- _RECORDS SHOWN_:
(** * NERIST One backend: a shallow embedding of [nerist_backend.js]

    The development follows the class [NERISTBackend]: the IndexedDB object
    stores become key-ordered lists, every [async] method becomes a
    computation in a state-and-exception monad over the whole backend state,
    and the values the host supplies (clock, random source, user agent)
    are explicit inputs of each call. *)

From Stdlib Require Import String Ascii ZArith NArith List Bool Lia.
From Stdlib Require Import Floats DecimalString Permutation Sorted.
Import ListNotations.
#[local] Set Warnings "-inexact-float".
Local Open Scope Z_scope.

(** ** JavaScript strings

    A JavaScript string is a sequence of UTF-16 code units.  Code units are
    kept as numbers so that strings outside Latin-1, on which [btoa] raises,
    are part of the model. *)

Definition jsstring := list N.

Definition js (s : string) : jsstring :=
  map N_of_ascii (list_ascii_of_string s).

Fixpoint streq (a b : jsstring) : bool :=
  match a, b with
  | [], [] => true
  | x :: a', y :: b' => N.eqb x y && streq a' b'
  | _, _ => false
  end.

(** Code-unit order, the order IndexedDB gives to string keys. *)
Fixpoint strcmp (a b : jsstring) : comparison :=
  match a, b with
  | [], [] => Eq
  | [], _ :: _ => Lt
  | _ :: _, [] => Gt
  | x :: a', y :: b' =>
      match N.compare x y with
      | Eq => strcmp a' b'
      | c => c
      end
  end.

- _ASSIGNMENT_:
Look for "streq" in each line of the material, then copy the lines where it is found.

- _TASK ANSWER_:
Fixpoint streq (a b : jsstring) : bool :=
  | x :: a', y :: b' => N.eqb x y && streq a' b'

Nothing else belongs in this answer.